Mary: Is there anything else you would like to add about the book? And are you working on anything else at the moment?
Apart from my upcoming novel The Fertile Clay, with Nightscape Press, I’m currently working on two projects that will explore climate change from very different perspectives. One has the working title Urban Patchwork Weird and is set in a fictional city between Europe and Asia, combining attributes of both in sometimes contradictory ways. It explores the intersecting stories of twelve characters from different walks of life—such as a garbage man, a rail worker, a kiosk owner, a cab driver, a bicycle courier, an urban explorer, a homeless veteran, and more—who encounter either the mysterious figure of the Fisherman or get lost in the dry wasteland of the tangle, two aspects of (climate) change that beleaguer the city and want to transform it.

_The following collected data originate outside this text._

(** What [load_locations_from_csv] returns. *)
Lemma loaded_locations (disk : string -> option ScrapeAll.csv_file)
  (path : string) (wl : option (list string)) (m : Z)
  (locs : list (string * string)) :
  ScrapeAll.load_locations_from_csv disk path wl m = Ok locs ->
  NoDup locs /\
  Forall (fun p => fst p <> "" /\ strip (fst p) = fst p /\
                   In (snd p) ScrapeAll.US_STATE_ABBRS) locs /\
  (forall x w, wl = Some (x :: w) -> ScrapeAll.whitelist_set (x :: w) <> [] ->
     Forall (fun p => In (snd p) (ScrapeAll.whitelist_set (x :: w))) locs).
Proof.
  unfold ScrapeAll.load_locations_from_csv.
  destruct (disk path) as [f|].
  2:{ intros E. injection E as <-. split; [constructor|].
      split; [constructor|]. intros. constructor. }
  destruct (Filters.assoc "city" _) as [ck|]; [|discriminate].
  destruct (ScrapeAll.key_or _ _) as [sk|]; [|discriminate].
  destruct (_ || _); [discriminate|].
  intros E. injection E as <-.
  match goal with
  | |- context [ScrapeAll.dedupe ?l] => destruct (dedupe_members l) as [N M]
  end.
  split; [exact N|]. split.
  - apply Forall_forall. intros [city state] Hin. apply M in Hin.
    apply in_flat_map in Hin. destruct Hin as [r [_ Hr]].
    destruct (ScrapeAll.row_location _ _ _ _ _ r) as [q|] eqn:R; [|contradiction].
    destruct Hr as [->|[]].
    apply row_location_sound in R. simpl. tauto.
  - intros x w -> Hw. apply Forall_forall. intros [city state] Hin. apply M in Hin.
    apply in_flat_map in Hin. destruct Hin as [r [_ Hr]].
    destruct (ScrapeAll.row_location _ _ _ _ _ r) as [q|] eqn:R; [|contradiction].
    destruct Hr as [->|[]].
    apply row_location_sound in R. destruct R as [_ [_ [_ R]]].
    destruct (ScrapeAll.whitelist_set (x :: w)) as [|y ys] eqn:W; [contradiction|].
    simpl. exact (R y ys eq_refl).
Qed.







(** *** The JSON text of an inline script *)

Lemma opens_cons (c : ascii) (s : string) :
  opens (String c s) = ((if Inline.is_open c then 1 else 0) + opens s)%nat.
Proof. unfold opens, chars. simpl. destruct (Inline.is_open c); reflexivity. Qed.

Lemma closes_cons (c : ascii) (s : string) :
  closes (String c s) = ((if Inline.is_close c then 1 else 0) + closes s)%nat.
Proof. unfold closes, chars. simpl. destruct (Inline.is_close c); reflexivity. Qed.

Lemma open_not_close (c : ascii) :
  Inline.is_open c = true -> Inline.is_close c = false.
Proof.
  unfold Inline.is_open, Inline.is_close. intros H.
  apply orb_true_iff in H. destruct H as [H|H]; apply Ascii.eqb_eq in H; subst;
    reflexivity.
Qed.

Lemma substring_prefix (a b : string) :
  substring 0 (String.length a) (a ++ b) = a.
Proof. induction a as [|c a IH]; simpl; [destruct b; reflexivity | rewrite IH; reflexivity]. Qed.

Lemma length_append (a b : string) :
  String.length (a ++ b) = (String.length a + String.length b)%nat.
Proof. induction a as [|c a IH]; simpl; [|rewrite IH]; reflexivity. Qed.

(** The scan from a stack that is not empty: where it breaks, the depth
    comes back to zero for the first time. *)
Lemma end_brace_found (cand : string) :
  forall (stack : list ascii) (i e : nat),
    stack <> [] ->
    Inline.end_brace cand stack i = Some e ->
    exists p ch q,
      cand = p ++ String ch q /\ e = (i + String.length p)%nat /\
      (closes (p ++ String ch "") = List.length stack + opens (p ++ String ch ""))%nat /\
      (forall p1 p2, p ++ String ch "" = p1 ++ p2 -> p2 <> "" ->
                     (closes p1 < List.length stack + opens p1)%nat).
Proof.
  induction cand as [|c cand IH]; intros stack i e Hne H; [discriminate H|].
  cbn [Inline.end_brace] in H.
  destruct (Inline.is_open c) eqn:Eo.
  - apply IH in H; [|discriminate].
    destruct H as [p [ch [q [Hc [He [Hb Hp]]]]]].
    exists (String c p), ch, q. split; [simpl; rewrite Hc; reflexivity|].
    split; [simpl; lia|]. split.
    + cbn [append]. rewrite opens_cons, closes_cons, Eo, (open_not_close c Eo).
      rewrite Hb. simpl. lia.
    + intros p1 p2 E Hp2. destruct p1 as [|x p1].
      * destruct stack; [contradiction|]. simpl. unfold closes, chars. simpl. lia.
      * cbn [append] in E. injection E as <- E.
        rewrite opens_cons, closes_cons, Eo, (open_not_close c Eo).
        specialize (Hp p1 p2 E Hp2). simpl in Hp. lia.
  - destruct (Inline.is_close c) eqn:Ec.
    + destruct stack as [|top below]; [contradiction|].
      destruct below as [|b below].
      * injection H as <-. exists "", c, cand.
        split; [reflexivity|]. split; [simpl; lia|]. split.
        -- cbn [append]. rewrite opens_cons, closes_cons, Eo, Ec. reflexivity.
        -- intros p1 p2 E Hp2. destruct p1 as [|x p1].
           ++ simpl. unfold closes, chars. simpl. lia.
           ++ cbn [append] in E. injection E as _ E.
              destruct p1; [|discriminate E]. simpl in E. subst p2. contradiction.
      * apply IH in H; [|discriminate].
        destruct H as [p [ch [q [Hc [He [Hb Hp]]]]]].
        exists (String c p), ch, q. split; [simpl; rewrite Hc; reflexivity|].
        split; [simpl; lia|]. split.
        -- cbn [append]. rewrite opens_cons, closes_cons, Eo, Ec.
           rewrite Hb. simpl. lia.
        -- intros p1 p2 E Hp2. destruct p1 as [|x p1].
           ++ simpl. unfold closes, chars. simpl. lia.
           ++ cbn [append] in E. injection E as <- E.
              rewrite opens_cons, closes_cons, Eo, Ec.
              specialize (Hp p1 p2 E Hp2). simpl in Hp. simpl. lia.
    + apply IH in H; [|exact Hne].
      destruct H as [p [ch [q [Hc [He [Hb Hp]]]]]].
      exists (String c p), ch, q. split; [simpl; rewrite Hc; reflexivity|].
      split; [simpl; lia|]. split.
      * cbn [append]. rewrite opens_cons, closes_cons, Eo, Ec. exact Hb.
      * intros p1 p2 E Hp2. destruct p1 as [|x p1].
        -- destruct stack; [contradiction|]. simpl. unfold closes, chars. simpl. lia.
        -- cbn [append] in E. injection E as <- E.
           rewrite opens_cons, closes_cons, Eo, Ec.
           exact (Hp p1 p2 E Hp2).
Qed.

(** The scan that never breaks: the depth stays above zero. *)
Lemma end_brace_missing (cand : string) :
  forall (stack : list ascii) (i : nat),
    stack <> [] ->
    Inline.end_brace cand stack i = None ->
    forall p1 p2, cand = p1 ++ p2 ->
                  (closes p1 < List.length stack + opens p1)%nat.
Proof.
  induction cand as [|c cand IH]; intros stack i Hne H p1 p2 E.
  - destruct p1; [|discriminate E].
    destruct stack; [contradiction|]. simpl. unfold closes, chars. simpl. lia.
  - destruct p1 as [|x p1].
    { destruct stack; [contradiction|]. simpl. unfold closes, chars. simpl. lia. }
    cbn [append] in E. injection E as <- E.
    cbn [Inline.end_brace] in H. rewrite opens_cons, closes_cons.
    destruct (Inline.is_open c) eqn:Eo.
    + rewrite (open_not_close c Eo).
      pose proof (IH (c :: stack) (S i) ltac:(discriminate) H p1 p2 E) as K.
      simpl in K. lia.
    + destruct (Inline.is_close c) eqn:Ec.
      * destruct stack as [|top below]; [contradiction|].
        destruct below as [|b below]; [discriminate H|].
        pose proof (IH (b :: below) (S i) ltac:(discriminate) H p1 p2 E) as K.
        simpl in K. simpl. lia.
      * exact (IH stack (S i) Hne H p1 p2 E).
Qed.

Lemma occurrences_absent (c : ascii) (s : string) :
  Forall (fun x => negb (Ascii.eqb x c) = true) (chars s) <->
  occurrences c s = 0%nat.
Proof.
  induction s as [|x s IH].
  - split; [reflexivity | constructor].
  - rewrite occurrences_cons. change (chars (String x s)) with (x :: chars s).
    split.
    + intros H. inversion H as [|y l Hx Hl]. subst.
      apply negb_true_iff in Hx. rewrite Hx. apply IH. exact Hl.
    + intros H. destruct (Ascii.eqb x c) eqn:E; [discriminate H|].
      constructor; [rewrite E; reflexivity | apply IH; exact H].
Qed.

Lemma contains_brace (txt : string) :
  contains "{" txt = false <-> occurrences "{" txt = 0%nat.
Proof.
  induction txt as [|x s IH]; [split; reflexivity|].
  rewrite occurrences_cons. cbn [contains String.prefix].
  destruct (ascii_dec "{" x) as [<-|N].
  - rewrite Ascii.eqb_refl. destruct s; simpl; split; discriminate.
  - assert (E : Ascii.eqb x "{" = false).
    { apply Ascii.eqb_neq. intros ->. apply N. reflexivity. }
    rewrite E. cbn [orb Nat.add]. exact IH.
Qed.

Lemma from_first_brace_head (txt : string) :
  contains "{" txt = true ->
  exists r, Inline.from_first_brace txt = String "{" r.
Proof.
  intros H. unfold Inline.from_first_brace.
  destruct (sdrop_while (fun c => negb (Ascii.eqb c "{")) txt) as [|c r] eqn:D.
  - exfalso. apply drop_while_all in D. apply occurrences_absent in D.
    apply contains_brace in D. congruence.
  - apply drop_while_head in D. apply negb_false_iff, Ascii.eqb_eq in D.
    subst. exists r. reflexivity.
Qed.

Lemma substring_none (s : string) : substring 0 0 s = "".
Proof. destruct s; reflexivity. Qed.

Lemma substring_again (n : nat) (s : string) :
  substring 0 n (substring 0 n s) = substring 0 n s.
Proof.
  revert s. induction n as [|n IH]; intros s.
  - rewrite !substring_none. reflexivity.
  - destruct s as [|c s]; [reflexivity|]. simpl. rewrite IH. reflexivity.
Qed.

(** The scan stops at the same index on the text cut after that index. *)
Lemma end_brace_cut (cand : string) :
  forall (stack : list ascii) (i e : nat),
    Inline.end_brace cand stack i = Some e ->
    (i <= e)%nat /\
    Inline.end_brace (substring 0 (e + 1 - i) cand) stack i = Some e.
Proof.
  induction cand as [|c cand IH]; intros stack i e H; [discriminate H|].
  cbn [Inline.end_brace] in H.
  assert (S1 : forall st, Inline.end_brace cand st (S i) = Some e ->
                 (i <= e)%nat /\
                 substring 0 (e + 1 - i) (String c cand)
                 = String c (substring 0 (e + 1 - S i) cand) /\
                 Inline.end_brace (substring 0 (e + 1 - S i) cand) st (S i) = Some e).
  { intros st K. destruct (IH st (S i) e K) as [L R]. split; [lia|].
    split; [|exact R].
    replace (e + 1 - i)%nat with (S (e + 1 - S i)) by lia. reflexivity. }
  destruct (Inline.is_open c) eqn:Eo.
  - destruct (S1 _ H) as [L [E R]]. split; [exact L|].
    rewrite E. cbn [Inline.end_brace]. rewrite Eo. exact R.
  - destruct (Inline.is_close c) eqn:Ec.
    + destruct (match stack with [] => [] | _ :: below => below end) as [|b below] eqn:St.
      * injection H as <-. split; [lia|].
        replace (i + 1 - i)%nat with 1%nat by lia.
        cbn [substring]. rewrite substring_none.
        cbn [Inline.end_brace]. rewrite Eo, Ec, St. reflexivity.
      * destruct (S1 _ H) as [L [E R]]. split; [exact L|].
        rewrite E. cbn [Inline.end_brace]. rewrite Eo, Ec, St. exact R.
    + destruct (S1 _ H) as [L [E R]]. split; [exact L|].
      rewrite E. cbn [Inline.end_brace]. rewrite Eo, Ec. exact R.
Qed.

Lemma append_one (p : string) (ch : ascii) (q : string) :
  (p ++ String ch "") ++ q = p ++ String ch q.
Proof. induction p as [|x p IH]; simpl; [|rewrite IH]; reflexivity. Qed.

The other project is a secondary world fantasy novel about politics, refugees, academia, and architecture against the backdrop of a different, yet familiar, kind of climate change. This again has a diverse set of characters, but their stories are told in a more traditional way and through a richly realized setting.
Again, thank you so much for interviewing me and listening to my answers to these highly interesting questions!
Mary: Thank you, Dennis! And I am really looking forward to some of your upcoming work. I won’t put words in your mouth, but it seems reminiscent to stuff by China Miéville, maybe some slipstream? Regardless, I’ll be watching for it.